A Associação Brasileira de Defesa do Consumidor (Proteste) ajuizou ação civil pública pedindo a suspensão do leilão de reserva de capacidade (LRCAP 2025), marcado para 27 de junho.
A entidade questiona principalmente a inclusão do “fator A” no cálculo de preços, que considera prejudicial para usinas termelétricas em ciclo combinado.
O processo foi protocolado na 17ª Vara Federal do Distrito Federal e pede que todos os atos sejam refeitos desde a portaria 100/2025 (que inseriu o critério no cálculo), conforme noticiado pelo site Megawatt.
“Fator A”
As diretrizes publicadas pelo MME para o LRCAP preveem um cálculo para determinar o nível de flexibilidade de operação das usinas, o chamado “fator A”. Trata-se de uma variável do preço que avalia o início (despachabilidade) e o término de funcionamento de uma usina (duração de despacho).
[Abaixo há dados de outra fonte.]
(** X24.  [keys] without a pattern returns the keys of the exported store
    whose expiry, if any, has not passed, in the order in which they
    were first stored, and leaves the store as the clean-up of the
    expired entries does, so that [size] then is the number of keys
    listed.  [info] counts as [totalEntries] exactly the keys that
    [keys] lists, unless one of their values is [undefined]: then
    [info] throws a [TypeError], in [getSizeInBytes]. *)
Theorem simple_storage_keys_lists_unexpired_keys :
  forall (s : SimpleStorage.t) (now : Z),
    SimpleStore.consistent s ->
    let live :=
      List.filter (fun kv => negb (SimpleStorage.lapsed s (fst kv) now))
        (SimpleStorage.data s) in
    SimpleStorage.keys s None now
    = Some (List.map fst live, SimpleStore.cleanupExpiredEntries s now) /\
    fst (SimpleStorage.info_totalEntries s now)
    = (if List.existsb (fun kv => is_undefined (value (snd kv))) live
       then Threw TypeError
       else Completed (Z.of_nat (List.length live))) /\
    SimpleStore.size (SimpleStore.cleanupExpiredEntries s now)
    = Z.of_nat (List.length live).
Proof.
  intros s now Hc live. subst live.
  split.
  { unfold SimpleStorage.keys.
    rewrite SimpleScan.keys_loop_result by apply Hc. simpl.
    rewrite <- (SimpleScan.keys_of_consistent _ Hc). f_equal. f_equal. f_equal.
    apply List.filter_ext. intros kv. now rewrite Bool.andb_true_r. }
  unfold SimpleStorage.info_totalEntries, SimpleStorage.getSizeInBytes_throws,
    SimpleStore.size. cbn [fst].
  fold (SimpleStore.cleanupExpiredEntries s now).
  rewrite SimpleScan.cleanup_data. unfold map_size. split; reflexivity.
Qed.

Lemma simple_storage_keys_lists_unexpired_keys_witness :
  SimpleStorage.keys
    (SimpleStorage.set
       (SimpleStorage.set
          (SimpleStorage.set SimpleStorage.new "a" (JNum 1) None 0)
          "b" (JNum 2) (Some 5) 0)
       "c" (JNum 3) None 0)
    None 10
  = Some (["a"; "c"],
          SimpleStorage.set (SimpleStorage.set SimpleStorage.new "a" (JNum 1) None 0)
            "c" (JNum 3) None 0).
Proof.
  pose proof (@simple_storage_keys_lists_unexpired_keys
                (SimpleStorage.set
                   (SimpleStorage.set
                      (SimpleStorage.set SimpleStorage.new "a" (JNum 1) None 0)
                      "b" (JNum 2) (Some 5) 0)
                   "c" (JNum 3) None 0)
                10
                ltac:(repeat apply SimpleFacts.consistent_set;
                      apply SimpleFacts.consistent_new)) as H.
  cbv zeta in H. destruct H as (Hkeys & _). rewrite Hkeys. reflexivity.
Defined.

(** X25.  The periodic clean-up of the exported store is invisible to a
    reader: at the time of the clean-up and at every later time, [get]
    returns for every key what it would have returned without it. *)
Theorem simple_storage_cleanup_is_invisible :
  forall (s : SimpleStorage.t) (k : string) (now now' : Z),
    now <= now' ->
    fst (SimpleStorage.get (SimpleStore.cleanupExpiredEntries s now) k now')
    = fst (SimpleStorage.get s k now').
Proof.
  intros s k now now' Hle. unfold SimpleStore.cleanupExpiredEntries.
  now apply SimpleScan.get_after_info_loop.
Qed.

Lemma simple_storage_cleanup_is_invisible_witness :
  fst (SimpleStorage.get
         (SimpleStore.cleanupExpiredEntries
            (SimpleStorage.set SimpleStorage.new "a" (JNum 1) (Some 5) 0) 10)
         "a" 20)
  = JNull.
Proof.
  rewrite (@simple_storage_cleanup_is_invisible
             (SimpleStorage.set SimpleStorage.new "a" (JNum 1) (Some 5) 0) "a" 10 20
             ltac:(lia)).
  reflexivity.
Defined.

Module SimpleCounters.
Import SimpleStorage SimpleStore.

Lemma get_live :
  forall s k now,
    lapsed s k now = false ->
    get s k now = (value_or_null (map_get k (data s)), s).
Proof.
  intros s k now Hl. unfold get. now rewrite Hl.
Qed.

Lemma lapsed_earlier :
  forall s k now now', now <= now' -> lapsed s k now' = false -> lapsed s k now = false.
Proof.
  intros s k now now' Hle Hl. destruct (lapsed s k now) eqn:E; [|reflexivity].
  now rewrite (SimpleFacts.lapsed_later s k Hle E) in Hl.
Qed.

Lemma mset_app :
  forall l1 l2 s now, mset s (l1 ++ l2) now = mset (mset s l1 now) l2 now.
Proof.
  induction l1 as [|x r IH]; intros l2 s now; simpl; [reflexivity | apply IH].
Qed.

Lemma last_value_app :
  forall k l x,
    last_value k (l ++ [x])
    = if (i_key x =? k)%string then Some (i_value x) else last_value k l.
Proof.
  intros k l x. unfold last_value. now rewrite List.fold_left_app.
Qed.

Lemma lapsed_after_set :
  forall s k k' v ttl_ms now,
    (forall n, ttl_ms = Some n -> 0 <= n) ->
    lapsed s k now = false ->
    lapsed (set s k' v ttl_ms now) k now = false.
Proof.
  intros s k k' v ttl_ms now Hpos Hl.
  destruct (String.eqb_spec k' k) as [->|Hne].
  - rewrite SimpleReads.lapsed_set_same.
    destruct ttl_ms as [n|]; [|exact Hl].
    destruct (n =? 0)%Z; [exact Hl|].
    apply Z.ltb_ge. specialize (Hpos n eq_refl). lia.
  - now rewrite SimpleReads.lapsed_set_other.
Qed.

Lemma lapsed_after_mset :
  forall entries s k now,
    (forall entry n, In entry entries -> i_ttl entry = Some n -> 0 <= n) ->
    lapsed s k now = false ->
    lapsed (mset s entries now) k now = false.
Proof.
  induction entries as [|x r IH]; intros s k now Hpos Hl; simpl; [exact Hl|].
  apply IH.
  - intros entry n Hin. apply Hpos. now right.
  - apply lapsed_after_set; [|exact Hl].
    intros n. apply Hpos. now left.
Qed.

Lemma get_after_mset :
  forall entries s k now,
    (forall entry n, In entry entries -> i_ttl entry = Some n -> 0 <= n) ->
    lapsed s k now = false ->
    fst (get (mset s entries now) k now)
    = match last_value k entries with
      | Some v => or_null v
      | None => fst (get s k now)
      end.
Proof.
  induction entries as [|x r IH] using List.rev_ind; intros s k now Hpos Hl;
    [reflexivity|].
  rewrite mset_app, last_value_app. simpl.
  assert (Hr : forall entry n, In entry r -> i_ttl entry = Some n -> 0 <= n).
  { intros entry n Hin. apply Hpos, List.in_or_app. now left. }
  destruct (String.eqb_spec (i_key x) k) as [<-|Hne].
  - apply SimpleReads.get_set_same. apply lapsed_after_set.
    + intros n. apply (Hpos x). apply List.in_or_app. right. now left.
    + now apply lapsed_after_mset.
  - rewrite SimpleReads.get_set_other by exact Hne. now apply IH.
Qed.

Lemma mget_live :
  forall ks s now,
    (forall k, In k ks -> lapsed s k now = false) ->
    mget s ks now = (List.map (fun k => fst (get s k now)) ks, s).
Proof.
  induction ks as [|k rest IH]; intros s now Hl; simpl; [reflexivity|].
  rewrite (get_live s k now) by (apply Hl; now left). simpl.
  rewrite IH by (intros k0 Hin; apply Hl; now right). reflexivity.
Qed.

End SimpleCounters.

(** X26.  [decr] undoes [incr] in the exported store: on a key that holds the
    number [n] and has not expired, [incr] returns [n + 1], a following
    [decr] returns [n], and the key then reads [n] again, for [n] and
    [n + 1] among the integers that a number holds exactly.  The
    expiries recorded in [ttlData] are as they were, while the [ttl]
    field of the rewritten entry is empty. *)
Theorem simple_storage_decr_undoes_incr :
  forall (parseInt : string -> option Z) (s : SimpleStorage.t) (k : string)
         (e : StorageEntry) (n : Z) (now now' now'' : Z),
    map_get k (SimpleStorage.data s) = Some e ->
    value e = JNum n ->
    isSafeInteger n = true ->
    isSafeInteger (n + 1) = true ->
    now <= now' <= now'' ->
    SimpleStorage.lapsed s k now'' = false ->
    let r1 := SimpleStore.incr parseInt s k now in
    let r2 := SimpleStore.decr parseInt (snd r1) k now' in
    fst r1 = n + 1 /\ fst r2 = n /\
    fst (SimpleStorage.get (snd r2) k now'') = JNum n /\
    SimpleStorage.ttlData (snd r2) = SimpleStorage.ttlData s /\
    exists e2, map_get k (SimpleStorage.data (snd r2)) = Some e2 /\ ttl e2 = None.
Proof.
  intros parseInt s k e n now now' now'' Hg Hv _ _ [Hle Hle'] Hl r1 r2.
  subst r1 r2. unfold SimpleStore.incr.
  rewrite (SimpleCounters.get_live s k now)
    by (apply (@SimpleCounters.lapsed_earlier s k now now''); [lia | exact Hl]).
  rewrite Hg. simpl. rewrite Hv. simpl.
  split; [reflexivity|].
  set (s1 := SimpleStorage.set s k (JNum (n + 1)) None now).
  assert (Hl1 : forall t, SimpleStorage.lapsed s1 k t = SimpleStorage.lapsed s k t).
  { intros t. unfold s1. now rewrite SimpleReads.lapsed_set_same. }
  unfold SimpleStore.decr.
  rewrite (SimpleCounters.get_live s1 k now')
    by (rewrite Hl1; apply (@SimpleCounters.lapsed_earlier s k now' now'');
        [lia | exact Hl]).
  assert (Hg1 : SimpleStorage.value_or_null (map_get k (SimpleStorage.data s1))
                = JNum (n + 1)).
  { unfold s1, SimpleStorage.set. simpl. now rewrite map_get_set_same. }
  rewrite Hg1. simpl.
  replace (n + 1 - 1) with n by lia.
  split; [reflexivity|].
  split; [|split; [reflexivity|]].
  - change (JNum n) with (SimpleStore.or_null (JNum n)) at 2.
    apply SimpleReads.get_set_same.
    rewrite SimpleReads.lapsed_set_same, Hl1. exact Hl.
  - eexists. split; [apply map_get_set_same | reflexivity].
Qed.

Lemma simple_storage_decr_undoes_incr_witness :
  fst (SimpleStore.decr (fun _ => None)
         (snd (SimpleStore.incr (fun _ => None)
                 (SimpleStorage.set SimpleStorage.new "hits" (JNum 41) None 0)
                 "hits" 1))
         "hits" 2)
  = 41.
Proof.
  pose proof (@simple_storage_decr_undoes_incr (fun _ => None)
                (SimpleStorage.set SimpleStorage.new "hits" (JNum 41) None 0)
                "hits" (mkEntry "hits" (JNum 41) 0 None (Some 1)) 41 1 2 3
                ltac:(reflexivity) ltac:(reflexivity)
                ltac:(reflexivity) ltac:(reflexivity) ltac:(lia)
                ltac:(reflexivity)) as H.
  cbv zeta in H. destruct H as (_ & Hdecr & _). exact Hdecr.
Defined.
Quanto maior o fator A — usinas mais rápidas e confiáveis em atender à demanda quando acionada — maior será o preço de disponibilidade, que é pago às usinas para que elas fiquem prontas para gerar energia quando o sistema precisar (como um “seguro” contra faltas de energia). Usinas com alta flexibilidade operativa (alto Fator A) serão mais competitivas no leilão, mas o custo para o sistema (e consumidor) será maior.
Segundo a publicação, a Proteste argumenta que o fator A reduz artificialmente a competitividade das termelétricas em ciclo combinado, que, de acordo com a associação, são “mais eficientes, ambientalmente adequadas e operacionalmente baratas que as usinas termelétricas que operam em ciclo aberto”.
Com os questionamentos e ações judiciais recentes, a Associação Brasileira de Grandes Consumidores de Energia (Abrace) enviou na segunda-feira (31/3) um ofício ao Ministério de Minas e Energia sugerindo o adiamento do certame e a abertura de nova consulta pública.
“Avançar nessas condições representa um risco significativo, podendo resultar em custos bilionários desnecessários que serão repassados aos consumidores de energia”, alerta a carta da representante dos grandes consumidores.
A Abrace propõe dividir a contratação em duas etapas. “Seria prudente dividir a contratação de potência em dois momentos distintos: um certame ainda neste ano para contratação dos produtos de 2025 e 2026, e um segundo leilão no próximo ano, com regras mais bem definidas, otimizando a contratação dos demais produtos planejados”, defende.
A entidade destaca a necessidade de ajustes no fator A; comprovação mais rigorosa da cadeia de suprimentos sobretudo para biocombustíveis; possíveis impactos no transporte de gás natural, e consequentemente na cadeia de energia elétrica; e o risco de baixa contratação de produto hidrelétrico.
Segundo a associação, ajustes nas regras são necessários para evitar distorções no longo prazo.
Tanto a Proteste quanto a Abrace defendem maior participação da sociedade nas decisões sobre o modelo de contratação do leilão.
Questionamentos e ações judiciais
Até agora, o certame já enfrentou duas liminares no Superior Tribunal de Justiça (STJ) que questionaram as diretrizes elaboradas pelo MME.
Após pedido da Eneva, o STJ concedeu liminar para suspender os critérios de flexibilidade do leilão de reserva de capacidade na sexta-feira (28/3).
O ministro Gurgel de Faria entendeu que a introdução do fator A pode causar desequilíbrios ao certame.
Na ação judicial, a Eneva afirma que a inclusão desse mecanismo é inédita e não deveria ter ocorrido sem uma consulta pública para debater o tema.
Em uma primeira liminar, de 13 de março, o ministro Sérgio Kukina decidiu favoravelmente aos geradores e derrubou o teto do Custo Variável Unitário (CVU) para usinas a biodiesel, revertendo o valor de 1.711,18 reais por MWh para 2.639,99 reais por MWh, preço inicialmente previso.
O LRCAP 2025 está estruturado em seis rodadas, cada uma correspondendo a um ano entre 2025 e 2030. As três primeiras rodadas contratarão apenas potência termelétrica, enquanto as últimas incluirão também hidrelétricas.
Na semana passada, a própria Abrace havia criticado as ações judiciais contra o leilão, por entender que “mais uma vez, pequenos grupos insistem em buscar benefícios específicos que comprometem o funcionamento do setor”.
A associação dos grandes consumidores lembra que o primeiro leilão do tipo, realizado em 2021, já enfrentou problemas semelhantes de judicialização, quando usinas fora do escopo original foram habilitadas por decisões judiciais.
O MME ainda não se pronunciou sobre os pedidos de revisão das regras.